### PROBLEM DESCRIPTION
When a line below contains the string "boundary", show that line.

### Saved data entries

——————

(** * Verification of the feedback analysis pipeline (src/lib/analysis-engine.ts)

    A shallow embedding of [analyzeUserFeedback] and of the helpers it is
    built from.  JavaScript strings are modelled as [string], that is as
    sequences of code units below 256 (ASCII and Latin-1 text); numbers that
    are counts are [nat] or [Z], the similarity score is an exact rational.
    The rich variant of the engine (the first one in the source file, with
    clustering and the implicit-inference fallbacks) is the one modelled. *)

From Stdlib Require Import List String Ascii Bool Arith NArith ZArith QArith.
From Stdlib Require Import Lia Permutation Sorted DecimalString DecimalPos.
From Equations Require Import Equations.
Import ListNotations.

Local Close Scope Q_scope.
Local Open Scope nat_scope.
Local Open Scope list_scope.
Local Open Scope string_scope.

(** ** JavaScript string primitives *)

Module JS.

Fixpoint map_units (f : ascii -> ascii) (s : string) : string :=
  match s with
  | EmptyString => EmptyString
  | String c s' => String (f c) (map_units f s')
  end.

Fixpoint filter_units (f : ascii -> bool) (s : string) : string :=
  match s with
  | EmptyString => EmptyString
  | String c s' => if f c then String c (filter_units f s') else filter_units f s'
  end.

Definition in_range (lo hi : N) (c : ascii) : bool :=
  let n := N_of_ascii c in (N.leb lo n && N.leb n hi)%bool.

(** [String.prototype.toLowerCase] on code units below 256: the ASCII
    capitals and the Latin-1 capitals U+00C0..U+00DE (U+00D7, the
    multiplication sign, has no case). *)
Definition lower_unit (c : ascii) : ascii :=
  if (in_range 65 90 c
      || (in_range 192 222 c && negb (N.eqb (N_of_ascii c) 215)))%bool
  then ascii_of_N (N_of_ascii c + 32)
  else c.

Definition toLowerCase (s : string) : string := map_units lower_unit s.

(** [s.includes(k)]: [k] occurs in [s] as a substring. *)
Fixpoint includes (s k : string) : bool :=
  (String.prefix k s
   || match s with
      | EmptyString => false
      | String _ s' => includes s' k
      end)%bool.

(** WhiteSpace and LineTerminator code units below 256: TAB, LF, VT, FF,
    CR, SPACE and NO-BREAK SPACE.  This is the set [trim] removes and the
    class [\s] of regular expressions. *)
Definition isWhiteSpace (c : ascii) : bool :=
  (in_range 9 13 c || N.eqb (N_of_ascii c) 32 || N.eqb (N_of_ascii c) 160)%bool.

Fixpoint trimStart (s : string) : string :=
  match s with
  | EmptyString => EmptyString
  | String c s' => if isWhiteSpace c then trimStart s' else s
  end.

Fixpoint trimEnd (s : string) : string :=
  match s with
  | EmptyString => EmptyString
  | String c s' =>
      match trimEnd s' with
      | EmptyString => if isWhiteSpace c then EmptyString else String c EmptyString
      | t => String c t
      end
  end.

Definition trim (s : string) : string := trimEnd (trimStart s).

(** [s.split(/[cls]+/)] for a character class [cls]: the pieces between
    maximal runs of class members.  A run at the very start or end leaves
    an empty piece there, and the empty string splits into one empty
    piece, as the separator does not match the empty string. *)
Fixpoint split_go (cls : ascii -> bool) (s : string) (in_run : bool) : list string :=
  match s with
  | EmptyString => [EmptyString]
  | String c s' =>
      if cls c then
        if in_run then split_go cls s' true
        else EmptyString :: split_go cls s' true
      else
        match split_go cls s' false with
        | p :: ps => String c p :: ps
        | [] => [String c EmptyString]
        end
  end.

Definition split_class (cls : ascii -> bool) (s : string) : list string :=
  split_go cls s false.

(** [s.replace(/suf$/, "")]: the pattern is anchored at the end of the
    input, so the only possible match is the trailing [suf]. *)
Fixpoint replace_end (suf s : string) : string :=
  if String.eqb s suf then EmptyString
  else match s with
       | EmptyString => EmptyString
       | String c s' => String c (replace_end suf s')
       end.

(** [xs.join(sep)]. *)
Fixpoint join (sep : string) (xs : list string) : string :=
  match xs with
  | [] => EmptyString
  | [x] => x
  | x :: xs' => x ++ sep ++ join sep xs'
  end.

(** Template-literal rendering of an integer-valued number. *)
Definition show_nat (n : nat) : string := NilEmpty.string_of_uint (Nat.to_uint n).
Definition show_Z (z : Z) : string := NilEmpty.string_of_int (Z.to_int z).

(** [x || d] for a possibly undefined string [x]: [undefined] and the
    empty string are the falsy values. *)
Definition or_else (x : option string) (d : string) : string :=
  match x with
  | Some (String c s) => String c s
  | _ => d
  end.

Definition mem (x : string) (l : list string) : bool :=
  existsb (String.eqb x) l.

(** A [Set<string>] keeps its members once, in insertion order. *)
Definition Set_add (s : list string) (x : string) : list string :=
  if mem x s then s else (s ++ [x])%list.

Definition Set_of (l : list string) : list string := fold_left Set_add l [].

End JS.

(** ** Regular expressions of the engine

    Every regular expression that the engine calls [test] on has the shape
    [/\b(w1|w2|...)\b/i]: a word boundary, an alternation of literal words
    and phrases, a word boundary.  A [RegExp] object carries its flags and
    the mutable [lastIndex] property. *)

Module RegExp.

Record t := mk {
  alternatives : list string;
  ignoreCase : bool;
  global : bool;
  sticky : bool;
  lastIndex : nat
}.

(** [/\b(...)\b/i] as a literal: a fresh object, [lastIndex] 0. *)
Definition word_i (alts : list string) : t := mk alts true false false 0.

(** [\w] is [A-Za-z0-9_]; without the [u] flag the [i] flag does not
    extend it. *)
Definition isWordChar (c : option ascii) : bool :=
  match c with
  | None => false
  | Some c => (JS.in_range 48 57 c || JS.in_range 65 90 c
               || JS.in_range 97 122 c || N.eqb (N_of_ascii c) 95)%bool
  end.

(** The assertion [\b] between the unit before and the unit after. *)
Definition boundary (prev next : option ascii) : bool :=
  xorb (isWordChar prev) (isWordChar next).

(** Canonicalize of a non-Unicode case-insensitive match.  The patterns
    consist of ASCII letters and spaces, and no code unit above 127
    canonicalizes to an ASCII one, so only the ASCII letters fold. *)
Definition Canonicalize (ic : bool) (c : ascii) : ascii :=
  if (ic && JS.in_range 97 122 c)%bool then ascii_of_N (N_of_ascii c - 32) else c.

Definition head (s : string) : option ascii :=
  match s with
  | EmptyString => None
  | String c _ => Some c
  end.

(** Match the literal [pat] at the front of [s]; on success the unit
    consumed last (or [prev] when [pat] is empty) and the rest. *)
Fixpoint literal (ic : bool) (pat : string) (prev : option ascii) (s : string)
  : option (option ascii * string) :=
  match pat with
  | EmptyString => Some (prev, s)
  | String p pat' =>
      match s with
      | EmptyString => None
      | String c s' =>
          if Ascii.eqb (Canonicalize ic c) (Canonicalize ic p)
          then literal ic pat' (Some c) s'
          else None
      end
  end.

(** The alternation followed by [\b]: alternatives are tried in order and
    one is kept only if the boundary after it holds.  The result is the
    number of units matched. *)
Fixpoint alternation (ic : bool) (alts : list string) (prev : option ascii) (s : string)
  : option nat :=
  match alts with
  | [] => None
  | a :: alts' =>
      match literal ic a prev s with
      | Some (last, rest) =>
          if boundary last (head rest) then Some (String.length a)
          else alternation ic alts' prev s
      | None => alternation ic alts' prev s
      end
  end.

(** The whole pattern at one position. *)
Definition match_here (r : t) (prev : option ascii) (s : string) : option nat :=
  if boundary prev (head s) then alternation (ignoreCase r) (alternatives r) prev s
  else None.

(** Scan forward from index [i]; the result is the start and the end index
    of the leftmost match. *)
Fixpoint scan (r : t) (prev : option ascii) (s : string) (i : nat) : option (nat * nat) :=
  match match_here r prev s with
  | Some n => Some (i, i + n)
  | None =>
      match s with
      | EmptyString => None
      | String c s' => scan r (Some c) s' (S i)
      end
  end.

(** The unit before index [i] and the text from index [i] on; [None] when
    [i] is beyond the end of [s]. *)
Fixpoint seek (prev : option ascii) (s : string) (i : nat) : option (option ascii * string) :=
  match i with
  | 0 => Some (prev, s)
  | S i' =>
      match s with
      | EmptyString => None
      | String c s' => seek (Some c) s' i'
      end
  end.

(** RegExpBuiltinExec, reduced to what [test] observes: whether there is a
    match, and the object with its [lastIndex] after the call.  Only a
    global or sticky expression reads or writes [lastIndex]. *)
Definition exec (r : t) (s : string) : option (nat * nat) * t :=
  let stateful := (global r || sticky r)%bool in
  let start := if stateful then lastIndex r else 0 in
  let reset := mk (alternatives r) (ignoreCase r) (global r) (sticky r) 0 in
  let found :=
    match seek None s start with
    | None => None
    | Some (prev, rest) =>
        if sticky r
        then match match_here r prev rest with
             | Some n => Some (start, start + n)
             | None => None
             end
        else scan r prev rest start
    end in
  match found with
  | None => (None, if stateful then reset else r)
  | Some (b, e) =>
      (Some (b, e),
       if stateful
       then mk (alternatives r) (ignoreCase r) (global r) (sticky r) e
       else r)
  end.

(** [r.test(s)]. *)
Definition test (r : t) (s : string) : bool * t :=
  match exec r s with
  | (Some _, r') => (true, r')
  | (None, r') => (false, r')
  end.

End RegExp.

(** ** Segmentation, normalization, similarity, clustering *)

Definition isSentenceDelimiter (c : ascii) : bool :=
  (Ascii.eqb c "." || Ascii.eqb c "!" || Ascii.eqb c "?" || N.eqb (N_of_ascii c) 10)%bool.

(** [text.split(/[.!?\n]+/).map(s => s.trim()).filter(s => s.length > 10)] *)
Definition extractSentences (text : string) : list string :=
  filter (fun s => (10 <? String.length s)%nat)
         (map JS.trim (JS.split_class isSentenceDelimiter text)).

(** The chain of [replace] calls, each applied to the result of the one
    before it. *)
Definition normalizeToken (word : string) : string :=
  JS.replace_end "s"
  (JS.replace_end "es"
  (JS.replace_end "er"
  (JS.replace_end "ed"
  (JS.replace_end "ly"
  (JS.replace_end "ive"
  (JS.replace_end "ous"
  (JS.replace_end "less"
  (JS.replace_end "ful"
  (JS.replace_end "able"
  (JS.replace_end "ness"
  (JS.replace_end "ment"
  (JS.replace_end "tion"
  (JS.replace_end "ing" word))))))))))))).

(** The class [[^a-z0-9\s]]. *)
Definition isNoise (c : ascii) : bool :=
  negb (JS.in_range 97 122 c || JS.in_range 48 57 c || JS.isWhiteSpace c).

——————

### SOLUTION FOR THIS EXERCISE
    [/\b(w1|w2|...)\b/i]: a word boundary, an alternation of literal words
    and phrases, a word boundary.  A [RegExp] object carries its flags and
Definition boundary (prev next : option ascii) : bool :=
    one is kept only if the boundary after it holds.  The result is the
          if boundary last (head rest) then Some (String.length a)
  if boundary prev (head s) then alternation (ignoreCase r) (alternatives r) prev s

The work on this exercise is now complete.